The first step to real next-level analytics came with the stat I just mentioned, Strokes Gained – Putting, and Broadie is currently working with the PGA Tour to refine the strokes gained statistic for shots away from the green. Later this year the PGA Tour will begin releasing Strokes Gained – Tee to Green, though that is simply taking the amount of strokes the player was from the day’s course average and subtracting their Strokes Gained – Putting.
Broadie has developed strokes gained stats for different parts of the game (driving, approach shots, short game, etc.), but he continues to refine his method. One current restraint is that the system assumes being closer to the hole is almost indiscriminately advantageous. And while that’s almost always true, there are limitations. Being short-sided, for instance, is sometimes worse than being a bit farther away and having more green to work with, especially on the fast, sloping greens common on Tour. ShotLink also struggles somewhat with taking the trees and other hazards in account.

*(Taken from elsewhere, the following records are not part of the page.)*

(* ===== verification/NvMsg.v ===== *)
(** * Name-value lists over a socket: src/src/lib/libuinetnv (msgio.c, nvlist.c)

    A stream socket of the host takes and gives bytes in pieces of its choice and may
    interrupt a call: what the calls do is a schedule in the state.  Descriptors travel in
    control messages, one header each.  The socket is a valid one, and waiting for it in
    [select] is part of the next call. *)
From S2P Require Import Prelude Nv NvPack.

Module NvMsg.
Import Nv NvPack.

Definition ENOTCONN : Z := 57.

(** What a call on the socket does: it is interrupted, fails, finds the peer gone, or
    moves at most this many bytes. *)
Inductive io := Interrupted | Failed (e : Z) | Closed | Moves (n : nat).

(** A control message header with its payload. *)
Record cmsghdr := mk_cmsg { cmsg_rights : bool; cmsg_fd : Z }.

Record sock := mk_sock {
  sk_host : host;
  sk_sched : list io;
  sk_in : list Z;                   (** bytes that arrived *)
  sk_out : list Z;                  (** bytes that were sent *)
  sk_ctl_in : list (list cmsghdr);  (** control messages that arrived *)
  sk_ctl_out : list (list cmsghdr)
}.

Definition K := M sock.

Definition on_host {A} (m : N A) : K A := λ s,
  match m (sk_host s) with
  | Ok (a, h) => Ok (a, mk_sock h (sk_sched s) (sk_in s) (sk_out s) (sk_ctl_in s) (sk_ctl_out s))
  | Fault e => Fault e
  end.

Definition set_sched (l : list io) : K unit :=
  modify (λ s, mk_sock (sk_host s) l (sk_in s) (sk_out s) (sk_ctl_in s) (sk_ctl_out s)).
Definition set_in (l : list Z) : K unit :=
  modify (λ s, mk_sock (sk_host s) (sk_sched s) l (sk_out s) (sk_ctl_in s) (sk_ctl_out s)).
Definition set_out (l : list Z) : K unit :=
  modify (λ s, mk_sock (sk_host s) (sk_sched s) (sk_in s) l (sk_ctl_in s) (sk_ctl_out s)).
Definition set_ctl_in (l : list (list cmsghdr)) : K unit :=
  modify (λ s, mk_sock (sk_host s) (sk_sched s) (sk_in s) (sk_out s) l (sk_ctl_out s)).
Definition set_ctl_out (l : list (list cmsghdr)) : K unit :=
  modify (λ s, mk_sock (sk_host s) (sk_sched s) (sk_in s) (sk_out s) (sk_ctl_in s) l).

Definition failK (e : Z) : K Z := _ ← on_host (set_errno e); mret (-1).

(** * Bytes *)

(** The schedule is what the loop recurses on; without one the call waits forever. *)
Fixpoint send_loop (sched : list io) (data : list Z) : K Z :=
  match sched with
  | [] => faultM Blocked
  | c :: sched =>
      _ ← set_sched sched;
      match c with
      | Interrupted => send_loop sched data
      | Failed e => failK e
      | Closed => failK ENOTCONN
      | Moves n =>
          out ← gets sk_out;
          _ ← set_out (out ++ take (S n) data);
          match drop (S n) data with
          | [] => mret 0
          | data => send_loop sched data
          end
      end
  end.

Definition buf_send (data : list Z) : K Z :=
  _ ← on_host (assertM (0 <? Z.of_nat (length data)));
  sched ← gets sk_sched;
  send_loop sched data.

(** [size] more bytes are wanted behind those in [got]. *)
Fixpoint recv_loop (sched : list io) (size : nat) (got : list Z) : K (option (list Z)) :=
  match size with
  | O => mret (Some got)
  | _ =>
      match sched with
      | [] => faultM Blocked
      | c :: sched =>
          _ ← set_sched sched;
          match c with
          | Interrupted => recv_loop sched size got
          | Failed e => _ ← failK e; mret None
          | Closed => _ ← failK ENOTCONN; mret None
          | Moves n =>
              bs ← gets sk_in;
              match bs with
              | [] => faultM Blocked
              | _ =>
                  let k := (S n `min` size `min` length bs)%nat in
                  _ ← set_in (drop k bs);
                  recv_loop sched (size - k) (got ++ take k bs)
              end
          end
      end
  end.

Definition buf_recv (size : Z) : K (option (list Z)) :=
  sched ← gets sk_sched;
  recv_loop sched (Z.to_nat size) [].

(** * Descriptors *)

Definition msghdr_add_fd (fd : Z) : K (option cmsghdr) :=
  _ ← on_host (assertM (0 <=? fd));
  valid ← on_host (fd_is_valid fd);
  if (valid : bool) then mret (Some (mk_cmsg true fd)) else _ ← failK EBADF; mret None.

Definition msghdr_get_fd (c : cmsghdr) : K Z :=
  if cmsg_rights c then mret (cmsg_fd c) else failK EINVAL.

(** A message goes out whole, after interruptions.  It has no data with it ([msg_iov] is
    NULL): by the comment in [cred_send], on some kernels that works only while nothing was
    sent over the socket.  [null_iov] says that the host's kernel takes such a message
    after data too; where it does not, the message does not arrive. *)
Fixpoint msg_send_loop (null_iov : bool) (sched : list io) (msg : list cmsghdr) : K Z :=
  match sched with
  | [] => faultM Blocked
  | c :: sched =>
      _ ← set_sched sched;
      match c with
      | Interrupted => msg_send_loop null_iov sched msg
      | Failed e => failK e
      | _ =>
          data ← gets sk_out; out ← gets sk_ctl_out;
          _ ← (if null_iov || bool_decide (data = []) then set_ctl_out (out ++ [msg]) else mret ());
          mret 0
      end
  end.

Definition msg_send (null_iov : bool) (msg : list cmsghdr) : K Z := sched ← gets sk_sched; msg_send_loop null_iov sched msg.

(** The buffer has room for [n] headers; the kernel drops what does not fit. *)
Fixpoint msg_recv_loop (sched : list io) (n : nat) : K (option (list cmsghdr)) :=
  match sched with
  | [] => faultM Blocked
  | c :: sched =>
      _ ← set_sched sched;
      match c with
      | Interrupted => msg_recv_loop sched n
      | Failed e => _ ← failK e; mret None
      | Closed => mret (Some [])
      | Moves _ =>
          l ← gets sk_ctl_in;
          match l with
          | [] => faultM Blocked
          | msg :: l => _ ← set_ctl_in l; mret (Some (take n msg))
          end
      end
  end.

Definition msg_recv (n : nat) : K (option (list cmsghdr)) := sched ← gets sk_sched; msg_recv_loop sched n.

Fixpoint add_fds (fds : list Z) : K (option (list cmsghdr)) :=
  match fds with
  | [] => mret (Some [])
  | fd :: fds =>
      c ← msghdr_add_fd fd;
      match c with
      | None => mret None
      | Some c =>
          l ← add_fds fds;
          mret (match l with None => None | Some l => Some (c :: l) end)
      end
  end.

Definition fd_send (null_iov : bool) (fds : list Z) : K Z :=
  if Z.of_nat (length fds) =? 0 then failK EINVAL
  else
    msg ← add_fds fds;
    match msg with
    | None => mret (-1)
    | Some msg => r ← msg_send null_iov msg; mret (if r =? -1 then -1 else 0)
    end.

(** The descriptors up to the first header that has none; the rest of the headers. *)
Fixpoint get_fds (n : nat) (msg : list cmsghdr) : K (list Z * list cmsghdr) :=
  match n, msg with
  | O, _ | _, [] => mret ([], msg)
  | S n, c :: rest =>
      fd ← msghdr_get_fd c;
      if fd <? 0 then mret ([], msg)
      else '(fds, rest) ← get_fds n rest; mret (fd :: fds, rest)
  end.

Fixpoint close_fds (msg : list cmsghdr) : K unit :=
  match msg with
  | [] => mret ()
  | c :: msg =>
      fd ← msghdr_get_fd c;
      _ ← (if 0 <=? fd then on_host (close fd) else mret ());
      close_fds msg
  end.

Definition fd_recv (nfds : Z) : K (option (list Z)) :=
  if nfds =? 0 then _ ← failK EINVAL; mret None
  else
    msg ← msg_recv (Z.to_nat nfds);
    match msg with
    | None => mret None
    | Some msg =>
        '(fds, rest) ← get_fds (Z.to_nat nfds) msg;
        if negb (bool_decide (rest = [])) || (Z.of_nat (length fds) <? nfds) then
          _ ← close_fds msg; _ ← failK EINVAL; mret None
        else mret (Some fds)
    end.

(** * Lists *)

Definition nvlist_send (null_iov : bool) (nvl : nvlist) : K Z :=
  if negb (nvl_error nvl =? 0) then failK (nvl_error nvl)
  else
    '(fds, nfds) ← on_host (nvlist_descriptors nvl);
    '(data, _) ← on_host (nvlist_xpack nvl (Some 0));
    match data with
    | None => mret (-1)
    | Some data =>
        r ← buf_send data;
        if r =? -1 then mret (-1)
        else if 0 <? nfds then
          r ← fd_send null_iov fds;
          if r =? -1 then mret (-1) else mret 0
        else mret 0
    end.

(** The header as it is in memory after [nvlist_check_header]. *)
Definition write_header (h : nvlist_header) : list Z :=
  [nvlh_magic h; nvlh_version h; nvlh_flags h] ++ le_bytes 8 (nvlh_descriptors h) ++ le_bytes 8 (nvlh_size h).

Definition nvlist_recv : K (option nvlist) :=
  hdr ← buf_recv nvlist_header_size;
  match hdr with
  | None => mret None
  | Some bs =>
      h ← on_host (nvlist_check_header (read_header bs));
      match h with
      | None => mret None
      | Some h =>
          let nfds := nvlh_descriptors h in
          let size := u64 (nvlist_header_size + nvlh_size h) in
          if size <? nvlist_header_size then faultM Overflow
          else
            rest ← buf_recv (size - nvlist_header_size);
            match rest with
            | None => mret None
            | Some rest =>
                fds ← (if 0 <? nfds then fd_recv nfds else mret (Some []));
                match fds with
                | None => mret None
                | Some fds => on_host (nvlist_xunpack (write_header h ++ rest) size fds)
                end
            end
      end
  end.

Definition nvlist_xfer (null_iov : bool) (nvl : nvlist) : K (option nvlist) :=
  r ← nvlist_send null_iov nvl;
  _ ← on_host (nvlist_destroy nvl);
  if r <? 0 then mret None else nvlist_recv.

End NvMsg.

While Broadie’s research has dealt mainly with the professional game, The Sand Trap‘s own editor-in-chief Erik J. Barzeski, along with fellow golf instructor David Wedzik, are in the process of writing a book focused more on the amateur game, called Lowest Score Wins. The basis of LSW was formed after studying data from golfers of all data levels, and aims to show even the highest-handicapped amateur golfers how advanced analysis of golf (similar to Broadie’s) can incorporate into their games through better practice, and on-course strategy.
In both baseball and basketball, cameras and player-tracking have become common ways to mine data, and we might someday see that make its way into golf. Just like how FlightScope and TrackMan radars are a perfect compliment to GPS data currently, the 3D golf swing systems might someday be married with the current infrastructure.